Chat outage
Incident Report for Ada
Postmortem

NOTE: This is for our US cluster customers only (<bot>.ada.support”). Customers on our other clusters were not affected.

Overview

Our message processing pipeline experienced issues when the message broker infrastructure that backs the pipeline exceeded memory thresholds and began rejecting connections. The disruption began at 2:16am and ended at 8:50am EST -- the level of outage during this time ranged from almost complete outage of message processing to degraded performance of the service, with the majority of time spent in a state that impacted around 25% - 75% of users.

Description

The RabbitMQ cluster that we use for message processing activities began having memory contention issues at 2:16am EST. During this time our team did not receive any notifications due to the RabbitMQ cluster being improperly misconfigured during setup. Our team became aware of impacted service at 7:45am EST and begins to diagnose. The reason for high memory contention was found to be a high number of connections being opened and closed on the RabbitMQ cluster in a short space of time. This caused a high number of logs to be written to disk. The writing of logs to disk caused disk i/o contention. During this time our message processing activities, which store in disk and in memory had trouble storing to disk. This caused a large number of messages to be held in memory. The high number of messages being held in memory overloaded the cluster and we reached our memory threshold. While memory was overloaded on the cluster, message processing activity was impacted.

Resolution

Our team resolved the issues at 8:50pm EST by spinning up a new RabbitMQ cluster with properly configured alerting capability. We are now working diligently to understand the reason for such a high number of connections being opened and closed on the RabbitMQ cluster.

Severity

We experienced a partial outage from 2:16am - 4:15am EST where around 20% of chatters were affected. We experienced an almost complete outage from 4:15am - 6:03am EST where upwards of 90% of chatters were affected. We experienced a partial outage from 6:03 - 8:50am EST where around 60% of users were affected.

More Information

If you would like a more detailed analysis of this outage and steps going forward please contact your Customer Success Representative.

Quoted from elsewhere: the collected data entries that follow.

(* ===== verification/Notifications.v ===== *)
(** * Notifications: [crates/bridge-notifications]

    Notification mirroring: the entries and messages ([types.rs]), the privacy
    policy ([policy.rs]), the deduplication guard ([guard.rs]) and the engine
    ([engine.rs]).  The engine's mutex-protected core is its state; the events it
    broadcasts are a log. *)
From S2P Require Import Prelude Text External Codec Core Protocol.

(** ** [error.rs] *)

Inductive NotificationError :=
| NSerialization (msg : string)
| NDeserialization (msg : string)
| NChannelMismatch (expected actual : u16)
| NPayloadTooLarge (size : usize)
| NotificationNotFound (id : string)
| NChannelClosed.

(** ** [types.rs] *)

Inductive NotificationUrgency := Low | Normal | High | Critical.
Inductive NotificationAction :=
| ADismiss | AOpen | AReply (text : string) | ACustom (label key : string).
Inductive NotificationState := Active | Dismissed | Expired.
#[global] Instance NotificationUrgency_eq_dec : EqDecision NotificationUrgency.
Proof. solve_decision. Defined.
#[global] Instance NotificationAction_eq_dec : EqDecision NotificationAction.
Proof. solve_decision. Defined.
#[global] Instance NotificationState_eq_dec : EqDecision NotificationState.
Proof. solve_decision. Defined.

(** The derived order. *)
Definition urgency_rank (u : NotificationUrgency) : Z :=
  match u with Low => 0 | Normal => 1 | High => 2 | Critical => 3 end.

Record NotificationEntry := {
  ne_origin : NodeId; ne_sequence : u64; ne_posted_at_ms : u64; ne_notification_id : string;
  ne_app_id : string; ne_app_name : string; ne_title : string; ne_text : string;
  ne_sub_text : option string; ne_urgency : NotificationUrgency; ne_state : NotificationState;
  ne_icon_hash : option (array 32); ne_icon_data : option (list byte); ne_is_ongoing : bool }.
#[global] Instance NotificationEntry_eq_dec : EqDecision NotificationEntry.
Proof. solve_decision. Defined.

Definition NotificationEntry_new (origin : NodeId) (sequence : u64)
    (notification_id app_id app_name title text : string) (urgency : NotificationUrgency)
    (now_ms : Z) : NotificationEntry := {|
  ne_origin := origin; ne_sequence := sequence;
  ne_posted_at_ms := if decide (now_ms < 2 ^ 64) then now_ms else 2 ^ 64 - 1;
  ne_notification_id := notification_id; ne_app_id := app_id; ne_app_name := app_name;
  ne_title := title; ne_text := text; ne_sub_text := None; ne_urgency := urgency;
  ne_state := Active; ne_icon_hash := None; ne_icon_data := None; ne_is_ongoing := false |}.

(** The walk back to a character boundary is [Text.walk_back]. *)
Definition truncate_str_bytes (s : string) (max_bytes : nat) : string := truncate_str s max_bytes.

Definition set_entry_state (s : NotificationState) (e : NotificationEntry) : NotificationEntry := {|
  ne_origin := ne_origin e; ne_sequence := ne_sequence e; ne_posted_at_ms := ne_posted_at_ms e;
  ne_notification_id := ne_notification_id e; ne_app_id := ne_app_id e; ne_app_name := ne_app_name e;
  ne_title := ne_title e; ne_text := ne_text e; ne_sub_text := ne_sub_text e;
  ne_urgency := ne_urgency e; ne_state := s; ne_icon_hash := ne_icon_hash e;
  ne_icon_data := ne_icon_data e; ne_is_ongoing := ne_is_ongoing e |}.

Section Types.
Context `{Blake3}.

Definition entry_compute_hash (self : NotificationEntry) : array 32 :=
  let hasher := b3_new in
  let hasher := b3_update hasher (arr (node_bytes (ne_origin self))) in
  let hasher := b3_update hasher (as_bytes (ne_notification_id self)) in
  let hasher := b3_update hasher (as_bytes (ne_app_id self)) in
  let hasher := b3_update hasher (as_bytes (ne_title self)) in
  let hasher := b3_update hasher (as_bytes (ne_text self)) in
  b3_finalize hasher.

Definition enforce_size_limits (self : NotificationEntry) : NotificationEntry :=
  let '(icon_data, icon_hash) :=
    match ne_icon_data self with
    | Some icon =>
      if decide (65536 < zlen icon) then
        let icon := take (Z.to_nat 65536) icon in
        (Some icon, Some (b3_finalize (b3_update b3_new icon)))
      else (Some icon, ne_icon_hash self)
    | None => (None, ne_icon_hash self)
    end in
  {| ne_origin := ne_origin self; ne_sequence := ne_sequence self;
     ne_posted_at_ms := ne_posted_at_ms self; ne_notification_id := ne_notification_id self;
     ne_app_id := ne_app_id self; ne_app_name := ne_app_name self;
     ne_title := truncate_str_bytes (ne_title self) 256;
     ne_text := truncate_str_bytes (ne_text self) 4096;
     ne_sub_text := ne_sub_text self; ne_urgency := ne_urgency self; ne_state := ne_state self;
     ne_icon_hash := icon_hash; ne_icon_data := icon_data; ne_is_ongoing := ne_is_ongoing self |}.
End Types.

Inductive NotificationMessage :=
| Post (e : NotificationEntry)
| Dismiss (origin : NodeId) (notification_id : string) (sequence : u64)
| ActionInvoked (origin : NodeId) (notification_id : string) (sequence : u64) (action : NotificationAction)
| ClearAll (origin : NodeId) (sequence : u64).

Section Messages.
Context `{Postcard NotificationMessage}.

Definition notification_to_data_frame (self : NotificationMessage) : result NotificationError DataFrame :=
  payload ← map_err NSerialization (to_allocvec self);
  Ok (DataFrame_new CHANNEL_NOTIFICATIONS payload).
Definition notification_from_data_frame (frame : DataFrame) : result NotificationError NotificationMessage :=
  if decide (df_channel frame ≠ CHANNEL_NOTIFICATIONS) then
    Err (NChannelMismatch CHANNEL_NOTIFICATIONS (df_channel frame))
  else map_err NDeserialization (from_bytes (df_payload frame)).
End Messages.

Definition message_origin (self : NotificationMessage) : NodeId :=
  match self with
  | Post e => ne_origin e
  | Dismiss origin _ _ | ActionInvoked origin _ _ _ | ClearAll origin _ => origin
  end.

(** ** [policy.rs] *)

Definition SENSITIVE_TITLE_KEYWORDS : list string := [
  "verification code"; "one-time password"; "otp:"; "2fa"; "two-factor"; "authentication code";
  "login code"; "security code";
  "transaction alert"; "payment received"; "payment sent"; "low balance"; "account balance";
  "bank alert"; "credit card"; "debit card"; "wire transfer";
  "1password"; "lastpass"; "bitwarden"; "dashlane"; "keepass"; "keychain";
  "medical record"; "prescription"; "lab result"; "health record" ].

Definition SENSITIVE_APP_IDS : list string := [
  "com.chase.sig.android"; "com.bankofamerica.mobile"; "com.wellsfargo.mobile";
  "com.barclays.android"; "uk.co.hsbc"; "com.ing.mobile";
  "com.google.android.apps.authenticator2"; "com.authy.authy"; "com.microsoft.authenticator";
  "com.lastpass.lastpassauthenticator";
  "com.agilebits.onepassword"; "com.lastpass.lpandroid"; "com.bitwarden.mobile"; "com.dashlane";
  "org.keepass2android";
  "com.apple.health"; "com.google.android.apps.fitness" ].

Record NotificationPolicy := {
  block_sensitive : bool; min_urgency : NotificationUrgency; max_payload_bytes : usize;
  block_ongoing : bool }.
Definition NotificationPolicy_default : NotificationPolicy := {|
  block_sensitive := true; min_urgency := Low; max_payload_bytes := 128 * 1024; block_ongoing := false |}.
Definition NotificationPolicy_strict : NotificationPolicy := {|
  block_sensitive := true; min_urgency := Normal; max_payload_bytes := 64 * 1024; block_ongoing := true |}.
Definition NotificationPolicy_permissive : NotificationPolicy := {|
  block_sensitive := true; min_urgency := Low; max_payload_bytes := 256 * 1024; block_ongoing := false |}.

Section Policy.
Context `{Lowercase}.

Definition is_sensitive_app (app_id : string) : bool :=
  let lower := to_lowercase app_id in existsb (str_contains lower) SENSITIVE_APP_IDS.

Definition has_sensitive_keywords (entry : NotificationEntry) : bool :=
  let title_lower := to_lowercase (ne_title entry) in
  let text_lower := to_lowercase (ne_text entry) in
  existsb (λ kw, str_contains title_lower kw || str_contains text_lower kw) SENSITIVE_TITLE_KEYWORDS.

Definition should_block (self : NotificationPolicy) (entry : NotificationEntry) : bool :=
  if decide (urgency_rank (ne_urgency entry) < urgency_rank (min_urgency self)) then true
  else if block_ongoing self && ne_is_ongoing entry then true
  else if block_sensitive self && is_sensitive_app (ne_app_id entry) then true
  else if block_sensitive self && has_sensitive_keywords entry then true
  else false.
End Policy.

Posted Aug 03, 2018 - 17:43 EDT

Resolved
We have resolved the issues seen with chat messaging. We are collecting information about the outage and will post a Root Cause Analysis on this statuspage.
Posted Aug 03, 2018 - 09:31 EDT
Monitoring
We are monitoring to ensure this incident is resolved
Posted Aug 03, 2018 - 08:53 EDT
Update
We have resolved this issue.
Posted Aug 03, 2018 - 08:50 EDT
Investigating
We are currently investigating an outage with our chat service
Posted Aug 03, 2018 - 08:24 EDT
This incident affected: Chat Client.